Stored items.
● ● ●

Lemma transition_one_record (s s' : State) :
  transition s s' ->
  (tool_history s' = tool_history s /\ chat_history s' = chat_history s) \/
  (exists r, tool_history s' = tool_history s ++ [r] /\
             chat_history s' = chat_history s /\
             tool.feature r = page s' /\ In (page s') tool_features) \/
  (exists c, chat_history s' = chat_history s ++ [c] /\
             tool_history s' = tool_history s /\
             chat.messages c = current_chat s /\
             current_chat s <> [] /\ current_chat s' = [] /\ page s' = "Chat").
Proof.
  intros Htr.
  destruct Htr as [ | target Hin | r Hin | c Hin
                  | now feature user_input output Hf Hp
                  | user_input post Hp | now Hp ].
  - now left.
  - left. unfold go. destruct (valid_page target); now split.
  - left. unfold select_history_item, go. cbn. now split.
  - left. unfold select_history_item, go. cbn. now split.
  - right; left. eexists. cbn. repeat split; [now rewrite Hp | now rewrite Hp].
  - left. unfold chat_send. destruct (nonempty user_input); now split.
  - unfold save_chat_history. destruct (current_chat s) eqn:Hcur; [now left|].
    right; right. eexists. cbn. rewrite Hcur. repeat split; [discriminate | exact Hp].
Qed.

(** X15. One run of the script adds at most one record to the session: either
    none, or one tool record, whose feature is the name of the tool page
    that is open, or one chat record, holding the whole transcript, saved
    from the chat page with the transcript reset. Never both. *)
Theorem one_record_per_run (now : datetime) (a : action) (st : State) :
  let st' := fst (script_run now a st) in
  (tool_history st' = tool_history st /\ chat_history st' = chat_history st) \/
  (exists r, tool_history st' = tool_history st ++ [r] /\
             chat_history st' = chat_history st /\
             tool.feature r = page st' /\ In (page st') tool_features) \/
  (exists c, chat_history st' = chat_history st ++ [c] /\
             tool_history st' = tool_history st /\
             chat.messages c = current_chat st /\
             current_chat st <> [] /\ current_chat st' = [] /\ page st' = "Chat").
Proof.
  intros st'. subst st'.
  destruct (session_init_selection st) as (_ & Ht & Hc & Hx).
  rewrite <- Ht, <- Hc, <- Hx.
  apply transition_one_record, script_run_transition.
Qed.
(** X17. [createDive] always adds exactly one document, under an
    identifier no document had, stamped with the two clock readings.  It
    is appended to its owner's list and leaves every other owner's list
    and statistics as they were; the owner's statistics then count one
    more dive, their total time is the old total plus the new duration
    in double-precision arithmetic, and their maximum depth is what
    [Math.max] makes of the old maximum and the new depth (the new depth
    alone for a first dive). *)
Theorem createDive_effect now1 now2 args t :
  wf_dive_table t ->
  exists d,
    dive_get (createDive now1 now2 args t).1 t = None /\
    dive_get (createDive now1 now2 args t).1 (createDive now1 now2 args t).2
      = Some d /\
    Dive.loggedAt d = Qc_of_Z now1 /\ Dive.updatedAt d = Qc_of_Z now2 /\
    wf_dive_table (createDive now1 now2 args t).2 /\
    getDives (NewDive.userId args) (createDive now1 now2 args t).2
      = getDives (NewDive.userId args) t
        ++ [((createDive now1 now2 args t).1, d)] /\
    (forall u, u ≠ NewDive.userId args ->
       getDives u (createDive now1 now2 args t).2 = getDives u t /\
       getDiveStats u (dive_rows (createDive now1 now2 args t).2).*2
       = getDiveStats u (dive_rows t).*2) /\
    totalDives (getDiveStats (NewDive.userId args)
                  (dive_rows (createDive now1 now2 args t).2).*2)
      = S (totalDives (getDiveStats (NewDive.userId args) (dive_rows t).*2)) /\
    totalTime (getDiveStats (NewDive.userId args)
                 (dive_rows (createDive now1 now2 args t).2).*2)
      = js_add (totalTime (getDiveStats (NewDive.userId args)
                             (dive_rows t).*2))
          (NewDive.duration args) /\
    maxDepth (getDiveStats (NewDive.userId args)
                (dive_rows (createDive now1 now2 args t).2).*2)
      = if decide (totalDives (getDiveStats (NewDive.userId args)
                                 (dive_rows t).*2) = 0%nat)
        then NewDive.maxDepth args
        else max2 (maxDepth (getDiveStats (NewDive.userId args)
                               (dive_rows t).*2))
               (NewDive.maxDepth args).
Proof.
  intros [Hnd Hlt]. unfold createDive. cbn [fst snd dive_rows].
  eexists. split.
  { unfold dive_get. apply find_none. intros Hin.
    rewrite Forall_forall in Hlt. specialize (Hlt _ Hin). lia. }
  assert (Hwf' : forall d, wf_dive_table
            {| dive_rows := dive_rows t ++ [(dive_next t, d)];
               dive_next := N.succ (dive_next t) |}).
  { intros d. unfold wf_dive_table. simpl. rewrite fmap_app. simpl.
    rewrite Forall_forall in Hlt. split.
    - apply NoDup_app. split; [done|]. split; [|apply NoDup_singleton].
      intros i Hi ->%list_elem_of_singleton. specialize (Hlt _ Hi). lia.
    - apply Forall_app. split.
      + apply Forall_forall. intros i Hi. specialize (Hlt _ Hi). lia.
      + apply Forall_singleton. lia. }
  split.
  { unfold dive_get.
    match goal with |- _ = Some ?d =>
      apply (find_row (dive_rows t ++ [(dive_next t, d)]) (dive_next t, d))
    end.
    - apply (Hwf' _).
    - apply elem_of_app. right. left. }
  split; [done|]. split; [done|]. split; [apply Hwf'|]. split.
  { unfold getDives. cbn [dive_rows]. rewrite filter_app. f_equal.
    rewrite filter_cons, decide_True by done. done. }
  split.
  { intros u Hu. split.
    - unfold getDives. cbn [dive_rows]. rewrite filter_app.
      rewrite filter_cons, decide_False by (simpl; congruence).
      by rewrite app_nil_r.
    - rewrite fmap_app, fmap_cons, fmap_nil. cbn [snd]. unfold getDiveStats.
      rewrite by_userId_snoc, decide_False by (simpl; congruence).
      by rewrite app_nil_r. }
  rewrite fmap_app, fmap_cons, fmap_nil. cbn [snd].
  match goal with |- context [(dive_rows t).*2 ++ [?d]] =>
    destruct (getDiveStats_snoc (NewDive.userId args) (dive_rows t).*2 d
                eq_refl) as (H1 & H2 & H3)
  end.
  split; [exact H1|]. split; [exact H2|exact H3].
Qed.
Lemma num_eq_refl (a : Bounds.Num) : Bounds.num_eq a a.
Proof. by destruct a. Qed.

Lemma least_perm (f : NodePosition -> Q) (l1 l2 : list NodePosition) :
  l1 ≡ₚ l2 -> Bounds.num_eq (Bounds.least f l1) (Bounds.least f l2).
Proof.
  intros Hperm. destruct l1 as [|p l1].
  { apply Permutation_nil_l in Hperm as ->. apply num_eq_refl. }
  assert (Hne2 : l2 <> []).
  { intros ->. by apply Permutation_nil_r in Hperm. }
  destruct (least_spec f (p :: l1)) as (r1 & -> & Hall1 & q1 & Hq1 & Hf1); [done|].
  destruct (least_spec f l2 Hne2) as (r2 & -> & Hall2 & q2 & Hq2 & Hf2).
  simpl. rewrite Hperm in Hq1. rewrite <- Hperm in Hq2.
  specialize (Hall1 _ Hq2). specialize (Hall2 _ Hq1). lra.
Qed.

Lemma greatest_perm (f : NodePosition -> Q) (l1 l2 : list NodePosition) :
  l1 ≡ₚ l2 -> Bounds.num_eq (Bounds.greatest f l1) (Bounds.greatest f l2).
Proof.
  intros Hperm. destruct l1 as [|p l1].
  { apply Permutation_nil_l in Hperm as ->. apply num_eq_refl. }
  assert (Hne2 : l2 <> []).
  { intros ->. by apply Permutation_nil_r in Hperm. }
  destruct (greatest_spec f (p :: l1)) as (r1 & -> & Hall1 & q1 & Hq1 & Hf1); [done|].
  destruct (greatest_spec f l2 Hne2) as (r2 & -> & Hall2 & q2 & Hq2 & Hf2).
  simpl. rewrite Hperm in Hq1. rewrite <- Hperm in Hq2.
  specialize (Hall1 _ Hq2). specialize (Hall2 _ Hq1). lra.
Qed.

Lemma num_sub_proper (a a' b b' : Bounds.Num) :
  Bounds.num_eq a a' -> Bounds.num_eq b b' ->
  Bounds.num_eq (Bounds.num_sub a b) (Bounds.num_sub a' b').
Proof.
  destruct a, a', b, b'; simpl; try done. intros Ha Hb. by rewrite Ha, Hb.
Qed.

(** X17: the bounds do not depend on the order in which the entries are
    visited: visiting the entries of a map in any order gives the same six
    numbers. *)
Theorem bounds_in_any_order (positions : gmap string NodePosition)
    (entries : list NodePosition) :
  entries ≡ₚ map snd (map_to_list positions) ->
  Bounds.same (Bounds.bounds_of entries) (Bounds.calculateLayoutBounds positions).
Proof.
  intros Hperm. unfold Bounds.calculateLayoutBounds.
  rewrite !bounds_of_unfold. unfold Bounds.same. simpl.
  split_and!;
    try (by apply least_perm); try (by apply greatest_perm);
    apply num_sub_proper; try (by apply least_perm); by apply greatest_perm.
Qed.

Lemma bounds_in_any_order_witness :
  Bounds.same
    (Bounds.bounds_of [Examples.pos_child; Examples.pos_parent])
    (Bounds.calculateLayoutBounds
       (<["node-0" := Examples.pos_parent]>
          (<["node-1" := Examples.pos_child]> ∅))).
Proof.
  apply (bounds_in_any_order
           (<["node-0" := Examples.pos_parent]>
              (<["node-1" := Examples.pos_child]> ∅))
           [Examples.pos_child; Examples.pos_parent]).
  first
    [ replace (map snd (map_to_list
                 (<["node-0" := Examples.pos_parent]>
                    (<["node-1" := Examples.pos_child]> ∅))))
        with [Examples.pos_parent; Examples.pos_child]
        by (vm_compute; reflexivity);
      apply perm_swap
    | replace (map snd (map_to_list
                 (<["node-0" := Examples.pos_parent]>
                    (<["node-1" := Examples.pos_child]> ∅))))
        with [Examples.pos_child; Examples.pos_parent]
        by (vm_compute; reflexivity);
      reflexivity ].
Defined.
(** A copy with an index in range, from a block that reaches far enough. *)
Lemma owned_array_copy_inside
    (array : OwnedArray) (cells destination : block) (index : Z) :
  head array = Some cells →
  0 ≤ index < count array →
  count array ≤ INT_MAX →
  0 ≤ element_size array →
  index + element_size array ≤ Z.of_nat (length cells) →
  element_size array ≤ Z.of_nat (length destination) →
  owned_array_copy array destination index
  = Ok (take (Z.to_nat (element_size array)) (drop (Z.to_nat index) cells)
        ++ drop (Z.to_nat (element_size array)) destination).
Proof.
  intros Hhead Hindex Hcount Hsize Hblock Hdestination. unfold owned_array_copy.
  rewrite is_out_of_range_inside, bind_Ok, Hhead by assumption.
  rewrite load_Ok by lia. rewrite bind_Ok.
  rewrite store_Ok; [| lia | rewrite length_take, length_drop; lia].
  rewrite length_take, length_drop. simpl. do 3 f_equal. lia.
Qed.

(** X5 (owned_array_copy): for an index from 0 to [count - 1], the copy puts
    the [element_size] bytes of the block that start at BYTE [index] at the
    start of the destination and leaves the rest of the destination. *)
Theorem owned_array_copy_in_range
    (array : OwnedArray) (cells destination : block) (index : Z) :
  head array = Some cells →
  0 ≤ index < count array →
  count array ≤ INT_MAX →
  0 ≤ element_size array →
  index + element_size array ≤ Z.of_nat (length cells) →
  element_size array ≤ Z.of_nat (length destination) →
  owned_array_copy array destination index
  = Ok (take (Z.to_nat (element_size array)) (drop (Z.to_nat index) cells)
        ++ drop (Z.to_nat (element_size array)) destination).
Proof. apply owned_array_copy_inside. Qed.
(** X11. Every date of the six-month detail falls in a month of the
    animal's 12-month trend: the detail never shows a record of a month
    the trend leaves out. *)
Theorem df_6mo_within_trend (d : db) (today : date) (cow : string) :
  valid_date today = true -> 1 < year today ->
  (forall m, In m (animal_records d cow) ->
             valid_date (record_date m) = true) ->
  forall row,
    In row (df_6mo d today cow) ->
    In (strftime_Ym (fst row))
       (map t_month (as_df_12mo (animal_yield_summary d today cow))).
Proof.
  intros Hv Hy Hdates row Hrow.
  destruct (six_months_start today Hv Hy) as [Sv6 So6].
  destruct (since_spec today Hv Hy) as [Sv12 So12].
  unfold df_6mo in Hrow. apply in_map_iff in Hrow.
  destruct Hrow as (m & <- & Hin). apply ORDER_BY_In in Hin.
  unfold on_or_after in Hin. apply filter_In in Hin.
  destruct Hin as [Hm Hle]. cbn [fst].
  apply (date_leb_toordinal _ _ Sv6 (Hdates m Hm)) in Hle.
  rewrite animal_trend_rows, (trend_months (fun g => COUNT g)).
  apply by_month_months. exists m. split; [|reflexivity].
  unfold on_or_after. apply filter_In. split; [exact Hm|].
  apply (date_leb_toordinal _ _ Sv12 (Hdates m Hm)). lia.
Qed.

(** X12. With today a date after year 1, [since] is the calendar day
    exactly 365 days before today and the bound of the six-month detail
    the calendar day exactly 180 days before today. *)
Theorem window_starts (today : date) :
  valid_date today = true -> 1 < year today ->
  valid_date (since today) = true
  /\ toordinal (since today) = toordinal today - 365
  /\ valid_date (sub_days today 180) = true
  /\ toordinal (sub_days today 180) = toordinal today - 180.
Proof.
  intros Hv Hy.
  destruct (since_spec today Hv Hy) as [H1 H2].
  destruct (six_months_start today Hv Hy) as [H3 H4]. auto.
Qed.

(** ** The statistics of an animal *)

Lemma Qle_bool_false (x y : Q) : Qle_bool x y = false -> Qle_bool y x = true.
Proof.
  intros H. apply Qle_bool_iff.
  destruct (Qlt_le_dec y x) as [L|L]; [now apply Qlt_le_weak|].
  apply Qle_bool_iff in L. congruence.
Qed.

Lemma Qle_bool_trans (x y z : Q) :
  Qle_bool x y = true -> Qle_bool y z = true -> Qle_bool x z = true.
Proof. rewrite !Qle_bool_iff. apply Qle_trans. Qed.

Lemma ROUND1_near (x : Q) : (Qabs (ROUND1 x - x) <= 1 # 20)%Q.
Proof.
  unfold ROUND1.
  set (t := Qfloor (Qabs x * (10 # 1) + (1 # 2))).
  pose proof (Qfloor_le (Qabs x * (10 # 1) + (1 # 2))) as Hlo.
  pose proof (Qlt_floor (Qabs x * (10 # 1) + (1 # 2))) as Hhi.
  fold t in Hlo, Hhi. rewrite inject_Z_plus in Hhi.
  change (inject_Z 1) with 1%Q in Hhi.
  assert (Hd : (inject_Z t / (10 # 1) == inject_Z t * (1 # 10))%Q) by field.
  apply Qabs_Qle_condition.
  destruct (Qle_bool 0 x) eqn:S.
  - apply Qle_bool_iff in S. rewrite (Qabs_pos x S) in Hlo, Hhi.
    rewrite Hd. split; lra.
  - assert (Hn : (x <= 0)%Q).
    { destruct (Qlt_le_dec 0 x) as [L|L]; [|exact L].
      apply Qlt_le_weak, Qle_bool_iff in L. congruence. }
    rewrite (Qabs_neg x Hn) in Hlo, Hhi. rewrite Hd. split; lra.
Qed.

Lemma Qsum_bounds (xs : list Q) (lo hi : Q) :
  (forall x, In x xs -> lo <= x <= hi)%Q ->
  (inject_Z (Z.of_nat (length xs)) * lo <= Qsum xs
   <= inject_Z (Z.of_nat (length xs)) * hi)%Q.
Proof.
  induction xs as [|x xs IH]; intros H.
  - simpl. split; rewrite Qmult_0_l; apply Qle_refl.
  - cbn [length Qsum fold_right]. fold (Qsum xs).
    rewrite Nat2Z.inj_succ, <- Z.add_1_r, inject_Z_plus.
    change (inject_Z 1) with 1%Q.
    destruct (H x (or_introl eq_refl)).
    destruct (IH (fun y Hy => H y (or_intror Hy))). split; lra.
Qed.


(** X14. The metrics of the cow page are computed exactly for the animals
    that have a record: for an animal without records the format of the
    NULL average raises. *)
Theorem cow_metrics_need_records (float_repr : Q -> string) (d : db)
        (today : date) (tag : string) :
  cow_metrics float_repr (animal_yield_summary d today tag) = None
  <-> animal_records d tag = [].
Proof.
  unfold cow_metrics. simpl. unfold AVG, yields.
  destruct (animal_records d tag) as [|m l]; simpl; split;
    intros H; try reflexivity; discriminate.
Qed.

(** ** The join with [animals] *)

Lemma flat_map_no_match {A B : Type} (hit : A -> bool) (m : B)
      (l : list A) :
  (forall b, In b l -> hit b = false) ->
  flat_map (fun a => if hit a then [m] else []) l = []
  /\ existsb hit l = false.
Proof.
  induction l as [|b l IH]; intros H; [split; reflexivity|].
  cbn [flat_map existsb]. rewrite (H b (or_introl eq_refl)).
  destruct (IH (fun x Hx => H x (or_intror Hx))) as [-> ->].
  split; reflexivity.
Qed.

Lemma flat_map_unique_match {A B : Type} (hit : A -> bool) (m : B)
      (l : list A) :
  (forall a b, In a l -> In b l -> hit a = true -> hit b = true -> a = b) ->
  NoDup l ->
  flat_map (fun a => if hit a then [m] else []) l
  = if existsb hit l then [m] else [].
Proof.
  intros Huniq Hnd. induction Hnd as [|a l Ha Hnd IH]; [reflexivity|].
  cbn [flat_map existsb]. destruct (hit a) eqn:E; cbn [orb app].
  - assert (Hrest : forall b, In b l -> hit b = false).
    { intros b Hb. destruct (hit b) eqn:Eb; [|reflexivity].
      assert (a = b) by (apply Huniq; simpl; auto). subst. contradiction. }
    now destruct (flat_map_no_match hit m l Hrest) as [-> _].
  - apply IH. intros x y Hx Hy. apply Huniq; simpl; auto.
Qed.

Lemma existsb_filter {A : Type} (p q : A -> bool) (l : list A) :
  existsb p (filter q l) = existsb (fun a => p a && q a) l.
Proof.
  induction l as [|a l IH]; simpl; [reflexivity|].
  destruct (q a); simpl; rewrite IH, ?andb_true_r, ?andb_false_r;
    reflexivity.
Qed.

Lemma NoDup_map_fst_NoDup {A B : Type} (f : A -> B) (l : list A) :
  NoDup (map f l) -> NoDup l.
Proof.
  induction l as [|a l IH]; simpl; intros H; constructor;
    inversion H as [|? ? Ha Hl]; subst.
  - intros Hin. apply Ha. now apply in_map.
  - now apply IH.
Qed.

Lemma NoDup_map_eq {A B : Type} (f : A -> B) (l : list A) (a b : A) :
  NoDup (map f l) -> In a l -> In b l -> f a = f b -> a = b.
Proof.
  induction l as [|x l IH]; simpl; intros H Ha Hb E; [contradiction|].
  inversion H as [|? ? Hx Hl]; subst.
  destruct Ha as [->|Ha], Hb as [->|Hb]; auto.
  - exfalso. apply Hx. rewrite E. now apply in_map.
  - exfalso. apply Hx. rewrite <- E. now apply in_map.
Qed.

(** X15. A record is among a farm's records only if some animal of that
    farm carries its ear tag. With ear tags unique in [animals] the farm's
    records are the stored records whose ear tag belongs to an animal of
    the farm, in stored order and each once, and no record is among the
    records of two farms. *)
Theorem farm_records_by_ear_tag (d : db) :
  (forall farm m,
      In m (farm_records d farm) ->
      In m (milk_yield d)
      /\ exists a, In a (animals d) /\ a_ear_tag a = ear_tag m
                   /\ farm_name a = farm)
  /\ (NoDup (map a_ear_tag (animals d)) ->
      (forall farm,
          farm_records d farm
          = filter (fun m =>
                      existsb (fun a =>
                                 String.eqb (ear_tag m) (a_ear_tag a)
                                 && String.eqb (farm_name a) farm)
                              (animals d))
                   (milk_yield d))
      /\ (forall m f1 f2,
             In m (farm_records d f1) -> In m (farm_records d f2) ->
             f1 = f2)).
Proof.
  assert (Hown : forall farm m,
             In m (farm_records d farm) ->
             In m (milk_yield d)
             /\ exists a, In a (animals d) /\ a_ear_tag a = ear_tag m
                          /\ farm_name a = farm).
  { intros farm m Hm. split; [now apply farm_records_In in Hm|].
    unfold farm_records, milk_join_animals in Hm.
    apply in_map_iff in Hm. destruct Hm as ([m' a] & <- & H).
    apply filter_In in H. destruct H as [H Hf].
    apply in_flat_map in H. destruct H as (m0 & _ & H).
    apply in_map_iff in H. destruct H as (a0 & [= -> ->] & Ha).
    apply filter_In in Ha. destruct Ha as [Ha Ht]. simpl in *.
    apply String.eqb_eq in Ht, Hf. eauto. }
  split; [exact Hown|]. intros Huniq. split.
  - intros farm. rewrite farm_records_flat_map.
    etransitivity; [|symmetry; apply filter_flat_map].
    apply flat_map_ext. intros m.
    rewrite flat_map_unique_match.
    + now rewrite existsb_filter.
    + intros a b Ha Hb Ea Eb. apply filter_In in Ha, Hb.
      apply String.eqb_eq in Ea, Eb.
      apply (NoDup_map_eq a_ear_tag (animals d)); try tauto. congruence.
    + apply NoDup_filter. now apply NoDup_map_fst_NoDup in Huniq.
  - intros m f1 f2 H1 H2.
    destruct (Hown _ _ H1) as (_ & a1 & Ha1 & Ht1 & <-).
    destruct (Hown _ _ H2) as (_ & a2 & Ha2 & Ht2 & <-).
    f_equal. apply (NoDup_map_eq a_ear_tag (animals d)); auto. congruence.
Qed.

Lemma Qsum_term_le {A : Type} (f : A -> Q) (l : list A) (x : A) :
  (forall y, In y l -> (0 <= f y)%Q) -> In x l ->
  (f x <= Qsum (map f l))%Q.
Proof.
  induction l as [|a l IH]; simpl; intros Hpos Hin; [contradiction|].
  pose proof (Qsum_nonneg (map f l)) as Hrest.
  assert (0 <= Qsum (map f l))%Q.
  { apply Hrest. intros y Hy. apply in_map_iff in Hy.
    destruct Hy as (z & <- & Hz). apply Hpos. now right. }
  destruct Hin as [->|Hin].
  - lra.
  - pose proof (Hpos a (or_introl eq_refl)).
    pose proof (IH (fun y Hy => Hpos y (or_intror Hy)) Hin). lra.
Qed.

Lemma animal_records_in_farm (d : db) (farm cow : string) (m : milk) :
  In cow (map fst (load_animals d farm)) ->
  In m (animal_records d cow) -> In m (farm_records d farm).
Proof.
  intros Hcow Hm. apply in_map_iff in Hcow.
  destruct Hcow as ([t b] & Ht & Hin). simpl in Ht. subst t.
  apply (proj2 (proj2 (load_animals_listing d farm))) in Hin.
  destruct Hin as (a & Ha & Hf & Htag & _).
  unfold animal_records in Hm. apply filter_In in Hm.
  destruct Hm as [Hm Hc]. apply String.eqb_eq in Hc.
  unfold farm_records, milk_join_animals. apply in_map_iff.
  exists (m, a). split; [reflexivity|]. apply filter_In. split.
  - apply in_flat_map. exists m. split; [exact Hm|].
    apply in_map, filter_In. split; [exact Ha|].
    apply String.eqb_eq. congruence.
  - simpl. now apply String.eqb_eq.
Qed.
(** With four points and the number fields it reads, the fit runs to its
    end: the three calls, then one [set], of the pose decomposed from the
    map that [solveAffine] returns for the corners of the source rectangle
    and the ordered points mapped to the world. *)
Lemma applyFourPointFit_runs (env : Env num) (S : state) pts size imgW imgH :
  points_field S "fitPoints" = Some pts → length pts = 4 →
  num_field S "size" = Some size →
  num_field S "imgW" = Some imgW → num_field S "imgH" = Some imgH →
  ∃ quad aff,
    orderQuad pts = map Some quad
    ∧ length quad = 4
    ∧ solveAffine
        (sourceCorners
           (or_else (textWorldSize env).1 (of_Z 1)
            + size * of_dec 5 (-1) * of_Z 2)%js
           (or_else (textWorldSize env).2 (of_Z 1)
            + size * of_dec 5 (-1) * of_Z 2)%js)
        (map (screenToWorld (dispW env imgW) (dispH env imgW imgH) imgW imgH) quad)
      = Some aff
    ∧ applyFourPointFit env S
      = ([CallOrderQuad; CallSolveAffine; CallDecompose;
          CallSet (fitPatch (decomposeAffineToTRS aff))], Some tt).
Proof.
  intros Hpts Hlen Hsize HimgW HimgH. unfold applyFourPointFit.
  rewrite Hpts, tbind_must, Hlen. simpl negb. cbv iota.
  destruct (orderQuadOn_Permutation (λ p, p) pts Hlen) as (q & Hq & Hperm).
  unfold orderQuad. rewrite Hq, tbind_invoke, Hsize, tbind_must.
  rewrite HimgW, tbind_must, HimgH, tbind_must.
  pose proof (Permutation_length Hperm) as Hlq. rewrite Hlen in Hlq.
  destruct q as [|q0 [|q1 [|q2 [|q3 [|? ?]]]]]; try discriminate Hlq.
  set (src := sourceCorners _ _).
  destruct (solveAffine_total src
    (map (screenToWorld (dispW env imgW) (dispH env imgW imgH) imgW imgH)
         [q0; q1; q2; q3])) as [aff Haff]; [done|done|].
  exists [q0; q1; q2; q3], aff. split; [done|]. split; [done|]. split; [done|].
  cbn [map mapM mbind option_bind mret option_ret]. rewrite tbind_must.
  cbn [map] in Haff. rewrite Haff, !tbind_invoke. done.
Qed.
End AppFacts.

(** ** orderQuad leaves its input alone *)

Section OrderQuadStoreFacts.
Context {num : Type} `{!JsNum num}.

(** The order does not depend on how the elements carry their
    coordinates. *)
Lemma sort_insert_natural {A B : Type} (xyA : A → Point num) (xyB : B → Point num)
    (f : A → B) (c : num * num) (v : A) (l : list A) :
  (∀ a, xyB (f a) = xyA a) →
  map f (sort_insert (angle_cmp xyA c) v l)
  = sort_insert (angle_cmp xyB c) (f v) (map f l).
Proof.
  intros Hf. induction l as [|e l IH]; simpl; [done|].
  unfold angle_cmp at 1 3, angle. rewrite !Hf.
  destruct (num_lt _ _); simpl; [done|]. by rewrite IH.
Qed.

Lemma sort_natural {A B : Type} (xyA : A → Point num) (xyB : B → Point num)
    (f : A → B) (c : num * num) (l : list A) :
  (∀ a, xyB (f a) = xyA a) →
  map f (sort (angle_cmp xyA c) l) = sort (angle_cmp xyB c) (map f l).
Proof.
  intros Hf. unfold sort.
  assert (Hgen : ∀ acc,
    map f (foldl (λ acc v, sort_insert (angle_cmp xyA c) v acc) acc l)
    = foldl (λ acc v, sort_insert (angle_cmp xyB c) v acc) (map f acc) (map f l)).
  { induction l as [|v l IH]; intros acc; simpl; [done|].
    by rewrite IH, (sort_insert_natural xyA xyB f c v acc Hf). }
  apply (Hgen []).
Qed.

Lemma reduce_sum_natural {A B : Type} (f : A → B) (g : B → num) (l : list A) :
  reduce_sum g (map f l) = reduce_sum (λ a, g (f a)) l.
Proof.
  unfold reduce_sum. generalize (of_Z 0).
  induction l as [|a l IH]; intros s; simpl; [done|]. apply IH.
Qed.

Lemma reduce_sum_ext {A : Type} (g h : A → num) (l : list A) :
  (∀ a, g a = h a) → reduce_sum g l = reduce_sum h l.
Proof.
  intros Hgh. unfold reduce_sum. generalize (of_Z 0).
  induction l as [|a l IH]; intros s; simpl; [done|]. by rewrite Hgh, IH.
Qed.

● ● ●

Task objective.
Output only the lines from the top of the entries through the one holding "(exists c, chat_history s'", copied exactly.

Result for this exercise.
Lemma transition_one_record (s s' : State) :
  transition s s' ->
  (tool_history s' = tool_history s /\ chat_history s' = chat_history s) \/
  (exists r, tool_history s' = tool_history s ++ [r] /\
             chat_history s' = chat_history s /\
             tool.feature r = page s' /\ In (page s') tool_features) \/
  (exists c, chat_history s' = chat_history s ++ [c] /\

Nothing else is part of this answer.